Roles and permissions (RBAC)
Access inside a team is governed by role-based access control. The owner always has full access; other members are granted roles whose permissions decide what they can do — for example, who can run pentests, manage agents, or triage and assign vulnerabilities. A request is allowed only if the team’s tier includes the feature and the member’s role grants the permission.
Invitations
Members join through invitations sent by the team. The number of members a team can hold is capped by the team’s tier.
Shared AI budget
A team has a single shared AI budget that all members draw from. For a Business team the pool is computed automatically as a per-member allowance multiplied by the member count, and it recalculates whenever the roster changes. Enterprise teams can set the budget manually or run unlimited. When usage exceeds the pool, further operations are blocked unless on-demand spending is enabled.
Tiers
Tiers come in two families. A user is always on an individual tier; a team is always on a team tier.
| Family | Tier | Notes |
|---|---|---|
| Individual | Casual | Free entry tier |
| Individual | Pro | Paid individual plan |
| Individual | Ultra | Top individual plan |
| Team | Business | Standard team plan |
| Team | Enterprise | Custom team plan |
Only Pro and Ultra users can create teams, and user-created teams are always Business; Enterprise is provisioned by Rank.
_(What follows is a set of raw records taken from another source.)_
Lemma exec_update w M dst nh nhf life :
  fib_rep w M → allowed (Update dst nh nhf life) → simulated w M (Update dst nh nhf life).
Proof.
  intros [es Hst] (Hd & Hn). unfold simulated, exec, fib_update_entry.
  destruct (find_locked w es M dst Hst Hd) as (w1 & es1 & ret & en & count & E1 & Hk1 & Hs1 & Hst1 & HM1 & Hfound & _).
  set (M1 := live (time (ticks w)) M) in *.
  destruct Hfound as [(-> & i & r & -> & Hh & Hr)|(Hret & Hnone & Hcl & Hno)].
  - destruct (upd_locked w1 es1 M1 i dst r nh nhf life) as (w2 & r2 & E2 & Hs2 & Hres); [done|by rewrite Hk1|done|done|done|].
    rewrite Hk1 in Hres. assert (∃ M2, fib_rep w2 M2 ∧
      step (exhausted (ua w2)) (ticks w) M (Update dst nh nhf life) (Value r2) [] (ticks w2) M2) as (M2 & [es2 Hst2] & Hstep).
    { destruct Hres as [(-> & -> & Hr2)|(-> & -> & Hr2 & Hroom)]; (eexists; split; [exact Hr2|]).
      - by apply step_update.
      - apply step_update_none. by left. }
    exists (Value r2), w2, M2. split; [|split; [by exists es2|exists []; rewrite app_nil_r; split; [congruence|done]]].
    erewrite fbind_Ok; [reflexivity|]. fstep (lock_Ok _ _ _ Hst). fstep E1. rewrite (Z.eqb_refl 1).
    erewrite fbind_Ok; [|by rewrite (fbind_Ok _ _ _ _ _ (deref_Ok BadPointer i (locked w1)))].
    by fstep (unlock_Ok _ _ _ Hst2).
  - exists (Value (- ENOMEM)), w1, M1.
    split; [|split; [by exists es1|exists []; rewrite app_nil_r, Hk1; split; [done|apply step_update_none; by right]]].
    erewrite fbind_Ok; [reflexivity|]. fstep (lock_Ok _ _ _ Hst). fstep E1. rewrite (proj2 (Z.eqb_neq _ _) Hret).
    rewrite (fbind_Ok _ _ (locked w1) (- ENOMEM) (locked w1) eq_refl). by fstep (unlock_Ok _ _ _ Hst1).
Qed.
(** The result and the interface, the flags and the lifetime that is left. *)
Definition fib_sr_read_head (args_ok : bool) (fib_sr : option nat) : F (Z * option (Z * Z * Z)) :=
  with_sr args_ok fib_sr (λ e, (e, None)) (λ i,
    h ← get_header i;
    now ← xtimer_now_usec64 time;
    _ ← mutex_unlock;
    mret (0, Some (sr_iface_id h, sr_flags h, u32 (sr_lifetime h - now)))).

(** The result, the buffer and its size. *)
Definition fib_sr_read_destination (args_ok : bool) (fib_sr : option nat) (dst : list Z) (dst_size : Z)
    : F (Z * list Z * Z) :=
  with_sr args_ok fib_sr (λ e, (e, dst, dst_size)) (λ i,
    h ← get_header i;
    match sr_dest h with
    | None => _ ← mutex_unlock; mret (- EHOSTUNREACH, dst, dst_size)
    | Some d =>
        e ← get_hop d;
        '(stored, dst, dst_size) ← ua_get (λ U, universal_address_get_address U (sr_address e) dst dst_size);
        _ ← mutex_unlock;
        mret (if (stored : bool) then 0 else - ENOBUFS, dst, dst_size)
    end).

Definition fib_sr_set (fib_sr : option nat) (iface flags life : option Z) : F Z :=
  with_sr true fib_sr (λ e, e) (λ i,
    _ ← match iface with Some v => h ← get_header i; set_header i (set_sr_iface_id v h) | None => mret tt end;
    _ ← match flags with Some v => h ← get_header i; set_header i (set_sr_flags v h) | None => mret tt end;
    _ ← match life with
        | Some v => t ← fib_lifetime_to_absolute time v; h ← get_header i; set_header i (set_sr_lifetime t h)
        | None => mret tt
        end;
    _ ← mutex_unlock;
    mret 0).

(** The hops of route [i] are released; the list is [sr_path] itself. *)
Definition release_sr (i : nat) : F unit :=
  h ← get_header i;
  fwhen (bool_decide (sr_path h ≠ None))
    (_ ← release_path (sr_path h);
     h ← get_header i;
     set_header i (set_sr_path None h)).

Definition fib_sr_delete (fib_sr : option nat) : F Z :=
  _ ← mutex_lock;
  match fib_sr with
  | Some i =>
      t ← fib_is_sr_in_table i;
      if t =? - ENOENT then _ ← mutex_unlock; mret (- EFAULT)
      else
        h ← get_header i;
        _ ← set_header i (set_sr_lifetime 0 h);
        _ ← release_sr i;
        _ ← mutex_unlock;
        mret 0
  | None => _ ← mutex_unlock; mret (- EFAULT)
  end.

(** [entry] is what [sr_path_entry] points to. *)
Definition fib_sr_next (args_ok : bool) (fib_sr : option nat) (entry : option nat) : F (Z * option nat) :=
  _ ← mutex_lock;
  match fib_sr with
  | Some i =>
      t ← fib_is_sr_in_table i;
      if negb args_ok || (t =? - ENOENT) then _ ← mutex_unlock; mret (- EFAULT, entry)
      else
        h ← get_header i;
        if bool_decide (sr_path h = None) then _ ← mutex_unlock; mret (- EFAULT, entry)
        else
          l ← fib_sr_check_lifetime i;
          if l =? - ENOENT then _ ← mutex_unlock; mret (- ENOENT, entry)
          else
            h ← get_header i;
            if bool_decide (entry = sr_dest h) then _ ← mutex_unlock; mret (1, entry)
            else
              entry ← match entry with
                      | None => mret (sr_path h)
                      | Some p => e ← get_hop p; mret (sr_next e)
                      end;
              _ ← mutex_unlock;
              mret (0, entry)
  | None => _ ← mutex_unlock; mret (- EFAULT, entry)
  end.

(** Whether a hop has the address. *)
Definition hop_equals (elt : nat) (addr : list Z) (bits : Z) : F bool :=
  e ← get_hop elt;
  '(c, _) ← ua_get (λ U, universal_address_compare U (sr_address e) addr bits);
  mret (c =? UNIVERSAL_ADDRESS_EQUAL).

Definition fib_sr_search (fib_sr : option nat) (addr : option (list Z)) (addr_size : Z) (args_ok : bool)
    : F (Z * option nat) :=
  with_sr (args_ok && bool_decide (addr ≠ None)) fib_sr (λ e, (e, None)) (λ i,
    addr ← flift (from_option_or NullDeref addr);
    h ← get_header i;
    r ← LL_FOREACH (sr_path h) (λ elt s,
          eq ← hop_equals elt addr (u32 (Z.shiftl addr_size 3));
          mret (if (eq : bool) then inr elt else inl s)) tt;
    _ ← mutex_unlock;
    mret (match r with inr elt => (0, Some elt) | inl _ => (- EHOSTUNREACH, None) end)).

Definition fib_sr_entry_append (fib_sr : option nat) (addr : option (list Z)) (addr_size : Z) : F Z :=
  with_sr (bool_decide (addr ≠ None)) fib_sr (λ e, e) (λ i,
    addr ← flift (from_option_or NullDeref addr);
    h ← get_header i;
    r ← LL_FOREACH (sr_path h) (λ elt s,
          eq ← hop_equals elt addr (u32 (Z.shiftl addr_size 3));
          mret (if (eq : bool) then inr tt else inl s)) tt;
    match r with
    | inr _ => _ ← mutex_unlock; mret (- EINVAL)
    | inl _ =>
        '(ret, new_entry) ← fib_sr_new_entry addr addr_size;
        _ ← fwhen (ret =? 0)
              (h ← get_header i;
               _ ← match sr_dest h with
                   | Some tmp => set_next tmp new_entry
                   | None => set_header i (set_sr_path new_entry h)
                   end;
               h ← get_header i;
               set_header i (set_sr_dest new_entry h));
        _ ← mutex_unlock;
        mret ret
    end).
(** A new hop at the end of the path, on the level of the pool. *)
Lemma route_snoc hs pool U U' i h l ds j g a :
  route_at hs pool U i h l ds → pool_inv pool U → pool !! j = Some (Fib_sr_entry None None) →
  pool_inv (<[j := Fib_sr_entry (Some g) None]> pool) U' → same_addrs (sr_refs pool) U U' → addr_at U' g = Some a →
  let pool1 := <[j := Fib_sr_entry (Some g) None]> pool in
  match sr_dest h with
  | None => route_at (<[i := set_sr_dest (Some j) (set_sr_path (Some j) h)]> hs) pool1 U' i
      (set_sr_dest (Some j) (set_sr_path (Some j) h)) [j] [a] ∧ l = [] ∧ ds = []
  | Some t => ∃ e, pool1 !! t = Some e ∧ sr_address e ≠ None ∧
      let pool2 := <[t := Fib_sr_entry (sr_address e) (Some j)]> pool1 in
      route_at (<[i := set_sr_dest (Some j) h]> hs) pool2 U' i (set_sr_dest (Some j) h) (l ++ [j]) (ds ++ [a])
  end.
Proof.
  intros [Hh Hp Hd Hnd] Hinv Hj Hinv1 Hs Ha pool1. assert (j < length pool)%nat as Hlt by (by eapply lookup_lt_Some).
  assert (j ∉ l) as Hjl by (intros Hin; destruct (path_used _ _ _ _ _ _ Hp Hin) as (? & ? & ?); congruence).
  assert (path_is U' pool1 (sr_path h) l ds) as Hp1.
  { apply (path_same U U' pool); [done| |intros g' Hg'; by apply Hs]. intros k Hk. apply list_lookup_insert_ne. set_solver. }
  assert (pool1 !! j = Some (Fib_sr_entry (Some g) None)) as Hj1 by (by apply list_lookup_insert_eq).
  assert (i < length hs)%nat as Hi by (by eapply lookup_lt_Some). rewrite Hd.
  destruct l as [|x l _] using rev_ind.
  - destruct ds; [|done]. simpl. split; [|done]. split; [by apply list_lookup_insert_eq| |done|apply NoDup_singleton].
    split; [done|]. by exists g, None.
  - rewrite last_snoc. destruct (path_snoc U' pool1 l x j g a _ _ Hp1 Hnd Hjl Hj1 Ha) as (e & He & Hp2).
    exists e. split; [done|]. split.
    + destruct (path_used _ _ _ x _ _ Hp1 ltac:(set_solver)) as (gx & nx & Hx). by simplify_eq.
    + rewrite <- app_assoc. split; [by apply list_lookup_insert_eq|done|by rewrite (app_assoc l [x] [j]), last_snoc|].
      rewrite (app_assoc l [x] [j]). apply NoDup_app. split; [done|]. split; [set_solver|apply NoDup_singleton].
Qed.
End Route.

(** ** The calls *)

Section Calls.
Context (others : nat → nat) (time : nat → Z).

Definition now_left (w : world) (h : fib_sr_t) : Prop :=
  0 <= sr_lifetime h - time (ticks w) < 9223372036854775808.

Record sr_state (w : world) (hs : list fib_sr_t) (pool : list fib_sr_entry_t) (i : nat) (h : fib_sr_t)
    (l : list nat) (ds : list (list Z)) : Prop := {
  ss_is : sr_is w hs pool (ua w);
  ss_unlocked : mtx_access (table w) = false;
  ss_pool : pool_inv others pool (ua w);
  ss_roomy : sr_roomy others (length (universal_address_table (ua w))) (length pool);
  ss_route : route_at hs pool (ua w) i h l ds
}.

Lemma sr_lock_Ok w : mtx_access (table w) = false → mutex_lock w = Ok (tt, locked w).
Proof. intros Hm. unfold mutex_lock. by rewrite Hm. Qed.

Lemma sr_unlock_Ok w hs pool U : mtx_access (table w) = false →
  mutex_unlock (upd_sr hs pool U (locked w)) = Ok (tt, upd_sr hs pool U w).
Proof. intros Hm. unfold mutex_unlock, fmodify. do 2 f_equal. destruct w as [[d m p n r] U' t x]. simpl in *. by subst. Qed.

Lemma sr_unlock_same w : mtx_access (table w) = false → mutex_unlock (locked w) = Ok (tt, w).
Proof. intros Hm. unfold mutex_unlock, fmodify. do 2 f_equal. destruct w as [[d m p n r] U' t x]. simpl in *. by subst. Qed.

Lemma locked_is w hs pool U k : sr_is w hs pool U → sr_is (locked (set_ticks k w)) hs pool U.
Proof. by intros []. Qed.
A team’s tier is independent of its owner’s personal tier — if the owner downgrades, the team keeps running on its own plan.
What each tier governs
Tiers set the ceilings on the resources you can use:
| Resource | Casual | Pro | Ultra | Business | Enterprise |
|---|---|---|---|---|---|
| Pentests / month | 5 | 50 | Unlimited | 200 | Unlimited |
| Custom agents | 0 | 5 | Unlimited | 20 | Unlimited |
| API tokens | 0 | 3 | Unlimited | 10 (pool) | Unlimited |
| Members per team | — | — | — | 10 | Unlimited |
| Monthly AI budget | $5 | $50 | $200 | $20 / member (pool) | Custom |
| On-demand spend | No | Yes | Yes | Yes | Yes |
A few consequences worth highlighting:
- Casual cannot create personal API tokens or custom agents — its
0limits mean those features are off. See Authentication & API tokens. - Individual vs team pools are separate. A Pro user in a Business team can hold up to 3 personal tokens and contribute to the team’s pool of 10; neither pool draws from the other.
- Vulnerability collaboration is gated by tier. Assigning findings to members and CI/CD features like bulk triage and quality gates require team tiers (Business or above); webhooks are Enterprise-only.